▶ _PROBLEM TO WORK ON_
Every line from the one containing "(** An accepted" through the end of the data is to be copied exactly, and nothing outside that range.

▶ _PROVIDED DATA_
(* ===== verification/GoNet.v ===== *)
(** * Literal IP addresses

    The acceptance condition of Go's [net.ParseIP] ([netip.ParseAddr] without a
    zone) and [ipVersion] of domain/dns.go on top of it. *)

From S2P Require Import Prelude GoStrings.
From stdpp Require Import options.

(** [parseIPv4Fields]: [first] holds at the start of a field. *)
Fixpoint ipv4_fields (first : bool) (val digLen : Z) (pos : nat) (s : string) : bool :=
  match s with
  | EmptyString => (pos =? 3)%nat
  | String c s =>
      if is_digit c then
        if (digLen =? 1)%Z && (val =? 0)%Z then false else
        let val := (val * 10 + (code c - 48))%Z in
        if (255 <? val)%Z then false else ipv4_fields false val (digLen + 1) pos s
      else if ascii_eqb c "." then
        if first || (s =? "") then false
        else if (pos =? 3)%nat then false
        else ipv4_fields true 0 0 (S pos) s
      else false
  end.
(** An empty text has no dot and is rejected before this point ([ParseIP]). *)
Definition ipv4_ok (s : string) : bool := ipv4_fields true 0 0 0 s.

Definition is_hex (c : ascii) : bool := is_digit c || in_range 97 102 c || in_range 65 70 c.
(** Hex digits at the front of a group and the rest of the text. *)
Fixpoint hex_prefix (s : string) : nat * string :=
  match s with
  | String c s' => if is_hex c then let '(n, r) := hex_prefix s' in (S n, r) else (0, s)
  | EmptyString => (0, EmptyString)
  end.

(** The end of [parseIPv6]: [i] bytes parsed, [ellipsis] seen. *)
Definition ipv6_end (i : nat) (ellipsis : bool) : bool :=
  if (i <? 16)%nat then ellipsis else negb ellipsis.
Fixpoint ipv6_groups (fuel i : nat) (ellipsis : bool) (s : string) : bool :=
  match fuel with
  | O => (s =? "") && ipv6_end i ellipsis
  | S fuel =>
      let '(off, r) := hex_prefix s in
      if (4 <? off)%nat || (off =? 0)%nat then false else
      match r with
      | EmptyString => ipv6_end (i + 2) ellipsis
      | String c r' =>
          if ascii_eqb c "." then
            if negb ellipsis && negb (i =? 12)%nat then false
            else if (16 <? i + 4)%nat then false
            else ipv4_fields true 0 0 0 s && ipv6_end (i + 4) ellipsis
          else if negb (ascii_eqb c ":") then false
          else match r' with
          | EmptyString => false
          | String d r'' =>
              if ascii_eqb d ":" then
                if ellipsis then false
                else if r'' =? "" then ipv6_end (i + 2) true
                else ipv6_groups fuel (i + 2) true r''
              else ipv6_groups fuel (i + 2) ellipsis r'
          end
      end
  end.
(** Each group takes two of the sixteen bytes, so eight rounds are enough. *)
Definition ipv6_ok (s : string) : bool :=
  if HasPrefix s "::" then
    let r := drop_s 2 s in (r =? "") || ipv6_groups 8 0 true r
  else ipv6_groups 8 0 false s.

Fixpoint parse_addr (s rest : string) : bool :=
  match rest with
  | EmptyString => false
  | String c rest =>
      if ascii_eqb c "." then ipv4_ok s
      else if ascii_eqb c ":" then negb (ContainsChar s "%") && ipv6_ok s
      else if ascii_eqb c "%" then false
      else parse_addr s rest
  end.
Definition ParseIP (s : string) : bool := parse_addr s s.

(** [ipVersion] mirrors node's [isIP]: 4, 6 or 0. *)
Definition ipVersion (value : string) : Z :=
  if negb (ParseIP value) then 0 else if ContainsChar value ":" then 6 else 4.

(** ** Lemmas *)
Definition ip_char (c : ascii) : bool := is_hex c || one_of ":." c.

Lemma ipv4_fields_chars f v d p s : ipv4_fields f v d p s = true -> sall ip_char s = true.
Proof.
  revert f v d p. induction s as [|c s IH]; intros f v d p; [done|]. cbn [ipv4_fields sall].
  unfold ip_char at 1, is_hex.
  destruct (is_digit c) eqn:Hd; cbn [orb andb].
  - destruct (_ && _)%bool; [done|]. destruct (255 <? _)%Z; [done|]. apply IH.
  - destruct (ascii_eqb c ".") eqn:Hc; [|done]. apply ascii_eqb_eq in Hc as ->.
    destruct (_ || _)%bool; [done|]. destruct (p =? 3)%nat; [done|]. intros ?%IH. done.
Qed.

Lemma hex_prefix_chars s n r : hex_prefix s = (n, r) ->
  sall ip_char r = true -> sall ip_char s = true.
Proof.
  revert n r. induction s as [|c s IH]; intros n r; cbn [hex_prefix]; [by intros [= <- <-]|].
  destruct (is_hex c) eqn:Hc; [|by intros [= <- <-]].
  destruct (hex_prefix s) as [n' r'] eqn:Hs. intros [= <- <-] Hr.
  cbn [sall]. unfold ip_char at 1. rewrite Hc. eauto.
Qed.

Lemma ipv6_groups_chars n i e s : ipv6_groups n i e s = true -> sall ip_char s = true.
Proof.
  revert i e s. induction n as [|n IH]; intros i e s; cbn [ipv6_groups].
  - destruct (String.eqb_spec s ""); [by subst|done].
  - destruct (hex_prefix s) as [off r] eqn:Hp. destruct (_ || _)%bool; [done|].
    destruct r as [|c r']; [intros _; by eapply hex_prefix_chars|].
    destruct (ascii_eqb c ".") eqn:Hc.
    + destruct (_ && _)%bool; [done|]. destruct (16 <? _)%nat; [done|].
      intros [H _]%andb_true_iff. by eapply ipv4_fields_chars.
    + destruct (ascii_eqb c ":") eqn:Hc'; cbn [negb]; [|done]. apply ascii_eqb_eq in Hc' as ->.
      destruct r' as [|d r'']; [done|].
      intros H. eapply hex_prefix_chars; [exact Hp|]. cbn [sall]. change (ip_char ":") with true.
      destruct (ascii_eqb d ":") eqn:Hd.
      * apply ascii_eqb_eq in Hd as ->. destruct e; [done|].
        destruct (String.eqb_spec r'' ""); [by subst|]. by apply IH in H.
      * by apply IH in H.
Qed.

Lemma parse_addr_chars s r : parse_addr s r = true -> sall ip_char s = true.
Proof.
  induction r as [|c r IH]; cbn [parse_addr]; [done|].
  destruct (ascii_eqb c "."); [apply ipv4_fields_chars|].
  destruct (ascii_eqb c ":"); [|destruct (ascii_eqb c "%"); [done|exact IH]].
  intros [_ H]%andb_true_iff. unfold ipv6_ok in H.
  destruct (HasPrefix s "::") eqn:Hp; [|by eapply ipv6_groups_chars].
  apply HasPrefix_spec in Hp as [t ->]. cbn [String.append drop_s] in *.
  apply orb_true_iff in H as [->%String.eqb_eq|H]; [done|].
  apply ipv6_groups_chars in H. by cbn [sall].
Qed.

(** An accepted address is made of hex digits, colons and dots. *)
Lemma ipVersion_chars s : (0 < ipVersion s)%Z -> sall ip_char s = true.
Proof.
  unfold ipVersion. destruct (ParseIP s) eqn:H; cbn [negb]; [|lia].
  intros _. by eapply parse_addr_chars.
Qed.

Lemma ipVersion_cases s : ipVersion s = 0%Z \/ ipVersion s = 4%Z \/ ipVersion s = 6%Z.
Proof. unfold ipVersion. repeat case_goal; auto. Qed.

Lemma ipVersion_4 s : ipVersion s = 4%Z <-> ParseIP s = true /\ ContainsChar s ":" = false.
Proof. unfold ipVersion. destruct (ParseIP s), (ContainsChar s ":"); naive_solver. Qed.
Lemma ipVersion_6 s : ipVersion s = 6%Z <-> ParseIP s = true /\ ContainsChar s ":" = true.
Proof. unfold ipVersion. destruct (ParseIP s), (ContainsChar s ":"); naive_solver. Qed.

Example ip_examples :
  map ipVersion ["10.0.0.1"; "256.0.0.1"; "01.2.3.4"; "1.2.3"; "::"; "::1"; "fe80::1%eth0"; "2001:db8::ff";
    "1:2:3:4:5:6:7:8"; "1:2:3:4:5:6:7:8::"; "::ffff:1.2.3.4"; "1:2:3:4:5:6:7:1.2.3.4"; "12345::"; ""; "abc"; "1:2:3:4:5:6:1.2.3.4"]
  = [4; 0; 0; 0; 6; 6; 0; 6; 6; 0; 6; 0; 0; 0; 0; 6]%Z.
Proof. by vm_compute. Qed.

▶ _WRITTEN RESPONSE_
(** An accepted address is made of hex digits, colons and dots. *)
Lemma ipVersion_chars s : (0 < ipVersion s)%Z -> sall ip_char s = true.
Proof.
  unfold ipVersion. destruct (ParseIP s) eqn:H; cbn [negb]; [|lia].
  intros _. by eapply parse_addr_chars.
Qed.

Lemma ipVersion_cases s : ipVersion s = 0%Z \/ ipVersion s = 4%Z \/ ipVersion s = 6%Z.
Proof. unfold ipVersion. repeat case_goal; auto. Qed.

Lemma ipVersion_4 s : ipVersion s = 4%Z <-> ParseIP s = true /\ ContainsChar s ":" = false.
Proof. unfold ipVersion. destruct (ParseIP s), (ContainsChar s ":"); naive_solver. Qed.
Lemma ipVersion_6 s : ipVersion s = 6%Z <-> ParseIP s = true /\ ContainsChar s ":" = true.
Proof. unfold ipVersion. destruct (ParseIP s), (ContainsChar s ":"); naive_solver. Qed.

Example ip_examples :
  map ipVersion ["10.0.0.1"; "256.0.0.1"; "01.2.3.4"; "1.2.3"; "::"; "::1"; "fe80::1%eth0"; "2001:db8::ff";
    "1:2:3:4:5:6:7:8"; "1:2:3:4:5:6:7:8::"; "::ffff:1.2.3.4"; "1:2:3:4:5:6:7:1.2.3.4"; "12345::"; ""; "abc"; "1:2:3:4:5:6:1.2.3.4"]
  = [4; 0; 0; 0; 6; 6; 0; 6; 6; 0; 6; 0; 0; 0; 0; 6]%Z.
Proof. by vm_compute. Qed.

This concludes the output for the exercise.